Stored data:
--- --- ---
Definition huff_decode_codes_90 : list (list huff_decode_code) :=
  [
   [
    Dc 0x02 0x01 0x5e 0x00; Dc 0x09 0x01 0x5e 0x00; Dc 0x17 0x01 0x5e 0x00; Dc 0x28 0x01 0x5e 0x01;
    Dc 0x02 0x01 0x7d 0x00; Dc 0x09 0x01 0x7d 0x00; Dc 0x17 0x01 0x7d 0x00; Dc 0x28 0x01 0x7d 0x01;
    Dc 0x01 0x01 0x3c 0x00; Dc 0x16 0x01 0x3c 0x01; Dc 0x01 0x01 0x60 0x00; Dc 0x16 0x01 0x60 0x01;
    Dc 0x01 0x01 0x7b 0x00; Dc 0x16 0x01 0x7b 0x01; Dc 0x60 0x00 0x00 0x00; Dc 0x6e 0x00 0x00 0x01];
   [
    Dc 0x03 0x01 0x5e 0x00; Dc 0x06 0x01 0x5e 0x00; Dc 0x0a 0x01 0x5e 0x00; Dc 0x0f 0x01 0x5e 0x00;
    Dc 0x18 0x01 0x5e 0x00; Dc 0x1f 0x01 0x5e 0x00; Dc 0x29 0x01 0x5e 0x00; Dc 0x38 0x01 0x5e 0x01;
    Dc 0x03 0x01 0x7d 0x00; Dc 0x06 0x01 0x7d 0x00; Dc 0x0a 0x01 0x7d 0x00; Dc 0x0f 0x01 0x7d 0x00;
    Dc 0x18 0x01 0x7d 0x00; Dc 0x1f 0x01 0x7d 0x00; Dc 0x29 0x01 0x7d 0x00; Dc 0x38 0x01 0x7d 0x01];
   [
    Dc 0x02 0x01 0x3c 0x00; Dc 0x09 0x01 0x3c 0x00; Dc 0x17 0x01 0x3c 0x00; Dc 0x28 0x01 0x3c 0x01;
    Dc 0x02 0x01 0x60 0x00; Dc 0x09 0x01 0x60 0x00; Dc 0x17 0x01 0x60 0x00; Dc 0x28 0x01 0x60 0x01;
    Dc 0x02 0x01 0x7b 0x00; Dc 0x09 0x01 0x7b 0x00; Dc 0x17 0x01 0x7b 0x00; Dc 0x28 0x01 0x7b 0x01;
    Dc 0x61 0x00 0x00 0x00; Dc 0x65 0x00 0x00 0x00; Dc 0x6f 0x00 0x00 0x00; Dc 0x85 0x00 0x00 0x01];
   [
    Dc 0x03 0x01 0x3c 0x00; Dc 0x06 0x01 0x3c 0x00; Dc 0x0a 0x01 0x3c 0x00; Dc 0x0f 0x01 0x3c 0x00;
    Dc 0x18 0x01 0x3c 0x00; Dc 0x1f 0x01 0x3c 0x00; Dc 0x29 0x01 0x3c 0x00; Dc 0x38 0x01 0x3c 0x01;
    Dc 0x03 0x01 0x60 0x00; Dc 0x06 0x01 0x60 0x00; Dc 0x0a 0x01 0x60 0x00; Dc 0x0f 0x01 0x60 0x00;
    Dc 0x18 0x01 0x60 0x00; Dc 0x1f 0x01 0x60 0x00; Dc 0x29 0x01 0x60 0x00; Dc 0x38 0x01 0x60 0x01];
   [
    Dc 0x03 0x01 0x7b 0x00; Dc 0x06 0x01 0x7b 0x00; Dc 0x0a 0x01 0x7b 0x00; Dc 0x0f 0x01 0x7b 0x00;
    Dc 0x18 0x01 0x7b 0x00; Dc 0x1f 0x01 0x7b 0x00; Dc 0x29 0x01 0x7b 0x00; Dc 0x38 0x01 0x7b 0x01;
    Dc 0x62 0x00 0x00 0x00; Dc 0x63 0x00 0x00 0x00; Dc 0x66 0x00 0x00 0x00; Dc 0x69 0x00 0x00 0x00;
    Dc 0x70 0x00 0x00 0x00; Dc 0x77 0x00 0x00 0x00; Dc 0x86 0x00 0x00 0x00; Dc 0x99 0x00 0x00 0x01];
   [
    Dc 0x00 0x01 0x5c 0x01; Dc 0x00 0x01 0xc3 0x01; Dc 0x00 0x01 0xd0 0x01; Dc 0x64 0x00 0x00 0x00;
    Dc 0x67 0x00 0x00 0x00; Dc 0x68 0x00 0x00 0x00; Dc 0x6a 0x00 0x00 0x00; Dc 0x6b 0x00 0x00 0x00;
    Dc 0x71 0x00 0x00 0x00; Dc 0x74 0x00 0x00 0x00; Dc 0x78 0x00 0x00 0x00; Dc 0x7e 0x00 0x00 0x00;
    Dc 0x87 0x00 0x00 0x00; Dc 0x8e 0x00 0x00 0x00; Dc 0x9a 0x00 0x00 0x00; Dc 0xa9 0x00 0x00 0x01];
   [
    Dc 0x01 0x01 0x5c 0x00; Dc 0x16 0x01 0x5c 0x01; Dc 0x01 0x01 0xc3 0x00; Dc 0x16 0x01 0xc3 0x01;
    Dc 0x01 0x01 0xd0 0x00; Dc 0x16 0x01 0xd0 0x01; Dc 0x00 0x01 0x80 0x01; Dc 0x00 0x01 0x82 0x01;
    Dc 0x00 0x01 0x83 0x01; Dc 0x00 0x01 0xa2 0x01; Dc 0x00 0x01 0xb8 0x01; Dc 0x00 0x01 0xc2 0x01;
    Dc 0x00 0x01 0xe0 0x01; Dc 0x00 0x01 0xe2 0x01; Dc 0x6c 0x00 0x00 0x00; Dc 0x6d 0x00 0x00 0x00];
   [
    Dc 0x02 0x01 0x5c 0x00; Dc 0x09 0x01 0x5c 0x00; Dc 0x17 0x01 0x5c 0x00; Dc 0x28 0x01 0x5c 0x01;
    Dc 0x02 0x01 0xc3 0x00; Dc 0x09 0x01 0xc3 0x00; Dc 0x17 0x01 0xc3 0x00; Dc 0x28 0x01 0xc3 0x01;
    Dc 0x02 0x01 0xd0 0x00; Dc 0x09 0x01 0xd0 0x00; Dc 0x17 0x01 0xd0 0x00; Dc 0x28 0x01 0xd0 0x01;
    Dc 0x01 0x01 0x80 0x00; Dc 0x16 0x01 0x80 0x01; Dc 0x01 0x01 0x82 0x00; Dc 0x16 0x01 0x82 0x01];
   [
    Dc 0x03 0x01 0x5c 0x00; Dc 0x06 0x01 0x5c 0x00; Dc 0x0a 0x01 0x5c 0x00; Dc 0x0f 0x01 0x5c 0x00;
    Dc 0x18 0x01 0x5c 0x00; Dc 0x1f 0x01 0x5c 0x00; Dc 0x29 0x01 0x5c 0x00; Dc 0x38 0x01 0x5c 0x01;
    Dc 0x03 0x01 0xc3 0x00; Dc 0x06 0x01 0xc3 0x00; Dc 0x0a 0x01 0xc3 0x00; Dc 0x0f 0x01 0xc3 0x00;
    Dc 0x18 0x01 0xc3 0x00; Dc 0x1f 0x01 0xc3 0x00; Dc 0x29 0x01 0xc3 0x00; Dc 0x38 0x01 0xc3 0x01];
   [
    Dc 0x03 0x01 0xd0 0x00; Dc 0x06 0x01 0xd0 0x00; Dc 0x0a 0x01 0xd0 0x00; Dc 0x0f 0x01 0xd0 0x00;
    Dc 0x18 0x01 0xd0 0x00; Dc 0x1f 0x01 0xd0 0x00; Dc 0x29 0x01 0xd0 0x00; Dc 0x38 0x01 0xd0 0x01;
    Dc 0x02 0x01 0x80 0x00; Dc 0x09 0x01 0x80 0x00; Dc 0x17 0x01 0x80 0x00; Dc 0x28 0x01 0x80 0x01;
    Dc 0x02 0x01 0x82 0x00; Dc 0x09 0x01 0x82 0x00; Dc 0x17 0x01 0x82 0x00; Dc 0x28 0x01 0x82 0x01];
   [
    Dc 0x03 0x01 0x80 0x00; Dc 0x06 0x01 0x80 0x00; Dc 0x0a 0x01 0x80 0x00; Dc 0x0f 0x01 0x80 0x00;
    Dc 0x18 0x01 0x80 0x00; Dc 0x1f 0x01 0x80 0x00; Dc 0x29 0x01 0x80 0x00; Dc 0x38 0x01 0x80 0x01;
    Dc 0x03 0x01 0x82 0x00; Dc 0x06 0x01 0x82 0x00; Dc 0x0a 0x01 0x82 0x00; Dc 0x0f 0x01 0x82 0x00;
    Dc 0x18 0x01 0x82 0x00; Dc 0x1f 0x01 0x82 0x00; Dc 0x29 0x01 0x82 0x00; Dc 0x38 0x01 0x82 0x01];
   [
    Dc 0x01 0x01 0x83 0x00; Dc 0x16 0x01 0x83 0x01; Dc 0x01 0x01 0xa2 0x00; Dc 0x16 0x01 0xa2 0x01;
    Dc 0x01 0x01 0xb8 0x00; Dc 0x16 0x01 0xb8 0x01; Dc 0x01 0x01 0xc2 0x00; Dc 0x16 0x01 0xc2 0x01;
    Dc 0x01 0x01 0xe0 0x00; Dc 0x16 0x01 0xe0 0x01; Dc 0x01 0x01 0xe2 0x00; Dc 0x16 0x01 0xe2 0x01;
    Dc 0x00 0x01 0x99 0x01; Dc 0x00 0x01 0xa1 0x01; Dc 0x00 0x01 0xa7 0x01; Dc 0x00 0x01 0xac 0x01];
   [
    Dc 0x02 0x01 0x83 0x00; Dc 0x09 0x01 0x83 0x00; Dc 0x17 0x01 0x83 0x00; Dc 0x28 0x01 0x83 0x01;
    Dc 0x02 0x01 0xa2 0x00; Dc 0x09 0x01 0xa2 0x00; Dc 0x17 0x01 0xa2 0x00; Dc 0x28 0x01 0xa2 0x01;
    Dc 0x02 0x01 0xb8 0x00; Dc 0x09 0x01 0xb8 0x00; Dc 0x17 0x01 0xb8 0x00; Dc 0x28 0x01 0xb8 0x01;
    Dc 0x02 0x01 0xc2 0x00; Dc 0x09 0x01 0xc2 0x00; Dc 0x17 0x01 0xc2 0x00; Dc 0x28 0x01 0xc2 0x01];
   [
    Dc 0x03 0x01 0x83 0x00; Dc 0x06 0x01 0x83 0x00; Dc 0x0a 0x01 0x83 0x00; Dc 0x0f 0x01 0x83 0x00;
    Dc 0x18 0x01 0x83 0x00; Dc 0x1f 0x01 0x83 0x00; Dc 0x29 0x01 0x83 0x00; Dc 0x38 0x01 0x83 0x01;
    Dc 0x03 0x01 0xa2 0x00; Dc 0x06 0x01 0xa2 0x00; Dc 0x0a 0x01 0xa2 0x00; Dc 0x0f 0x01 0xa2 0x00;
    Dc 0x18 0x01 0xa2 0x00; Dc 0x1f 0x01 0xa2 0x00; Dc 0x29 0x01 0xa2 0x00; Dc 0x38 0x01 0xa2 0x01];
   [
    Dc 0x03 0x01 0xb8 0x00; Dc 0x06 0x01 0xb8 0x00; Dc 0x0a 0x01 0xb8 0x00; Dc 0x0f 0x01 0xb8 0x00;
    Dc 0x18 0x01 0xb8 0x00; Dc 0x1f 0x01 0xb8 0x00; Dc 0x29 0x01 0xb8 0x00; Dc 0x38 0x01 0xb8 0x01;
    Dc 0x03 0x01 0xc2 0x00; Dc 0x06 0x01 0xc2 0x00; Dc 0x0a 0x01 0xc2 0x00; Dc 0x0f 0x01 0xc2 0x00;
    Dc 0x18 0x01 0xc2 0x00; Dc 0x1f 0x01 0xc2 0x00; Dc 0x29 0x01 0xc2 0x00; Dc 0x38 0x01 0xc2 0x01]].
--- --- ---
From the records above, reproduce exactly the lines from the one with "Dc 0x18 0x01 0xc3" to the one with "Dc 0x03 0x01 0xd0", both included, and no others.

● TASK OUTPUT
    Dc 0x18 0x01 0xc3 0x00; Dc 0x1f 0x01 0xc3 0x00; Dc 0x29 0x01 0xc3 0x00; Dc 0x38 0x01 0xc3 0x01];
   [
    Dc 0x03 0x01 0xd0 0x00; Dc 0x06 0x01 0xd0 0x00; Dc 0x0a 0x01 0xd0 0x00; Dc 0x0f 0x01 0xd0 0x00;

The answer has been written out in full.